:: Data listing

(** * Binning, statistics and selection utilities of the TNG-Cluster toolkit

    A shallow embedding of [src/library/processing/statistics.py] and of the
    [select_if_in] routine exercised by
    [src/library/processing/tests/test_selection.py].

    Numbers.  A finite float64 is idealised as an exact rational [Q]: no
    rounding, no overflow.  Where the source can produce or consume a value
    that is not a finite number (the [nan] of an empty bin, the result of a
    division by zero) the type is [fl := option Q] and [None] stands for it.
    Where the last bit of a result matters, the lines of the source are also
    given over the binary64 floats of the machine, in [Float64].

    Limits.  Statements over [Q] are statements of exact arithmetic: a
    float64 result agrees with them up to rounding, and equalities such as
    "sums to one" are exact only there.  An infinity is not told apart from
    [nan]: the arrays hold finite numbers and [nan].  Weights and values are
    floats, not integer arrays.

    Arrays.  A numpy array is its shape together with its elements in
    row-major order.

    Effects.  Exceptions are the [Raise] case of [outcome]; the records that
    the [logging] module receives are threaded through the monad [M]. *)

From Stdlib Require Import ZArith QArith Qabs Qround Lia Lqa String.
From Stdlib Require Floats Uint63.
From stdpp Require Import base option list sorting pretty.

(* ===================================================================== *)
(** * Python: exceptions and logging *)
(* ===================================================================== *)

Module Py.

Inductive exn : Type :=
| ValueError
| IndexError
| TypeError
| AxisError
| AttributeError
| RuntimeError (msg : string).

Inductive outcome (A : Type) : Type :=
| Ok (a : A)
| Raise (e : exn).
Arguments Ok {A} a.
Arguments Raise {A} e.

#[export] Instance outcome_ret : MRet outcome := @Ok.
#[export] Instance outcome_bind : MBind outcome :=
  λ A B f m, match m with Ok a => f a | Raise e => Raise e end.
#[export] Instance outcome_fmap : FMap outcome :=
  λ A B f m, match m with Ok a => Ok (f a) | Raise e => Raise e end.

Inductive level : Type := DEBUG | INFO | WARNING | ERROR.

Record log_record : Type := LogRecord { levelname : level; message : string }.

(** A computation that may log and may raise.  The log only grows. *)
Definition M (A : Type) : Type := list log_record → outcome A * list log_record.

#[export] Instance M_ret : MRet M := λ A a l, (Ok a, l).
#[export] Instance M_bind : MBind M :=
  λ A B f m l, match m l with
               | (Ok a, l') => f a l'
               | (Raise e, l') => (Raise e, l')
               end.

Definition lift {A} (o : outcome A) : M A := λ l, (o, l).
Definition raise {A} (e : exn) : M A := lift (Raise e).

Definition logging_log (lv : level) (msg : string) : M unit :=
  λ l, (Ok tt, l ++ [LogRecord lv msg]).
Definition logging_error := logging_log ERROR.
Definition logging_info := logging_log INFO.
Definition logging_debug := logging_log DEBUG.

::::

**Exercise brief**
State the number of lines in the records above that contain the string "rounding", and give nothing else.

**Task response**
2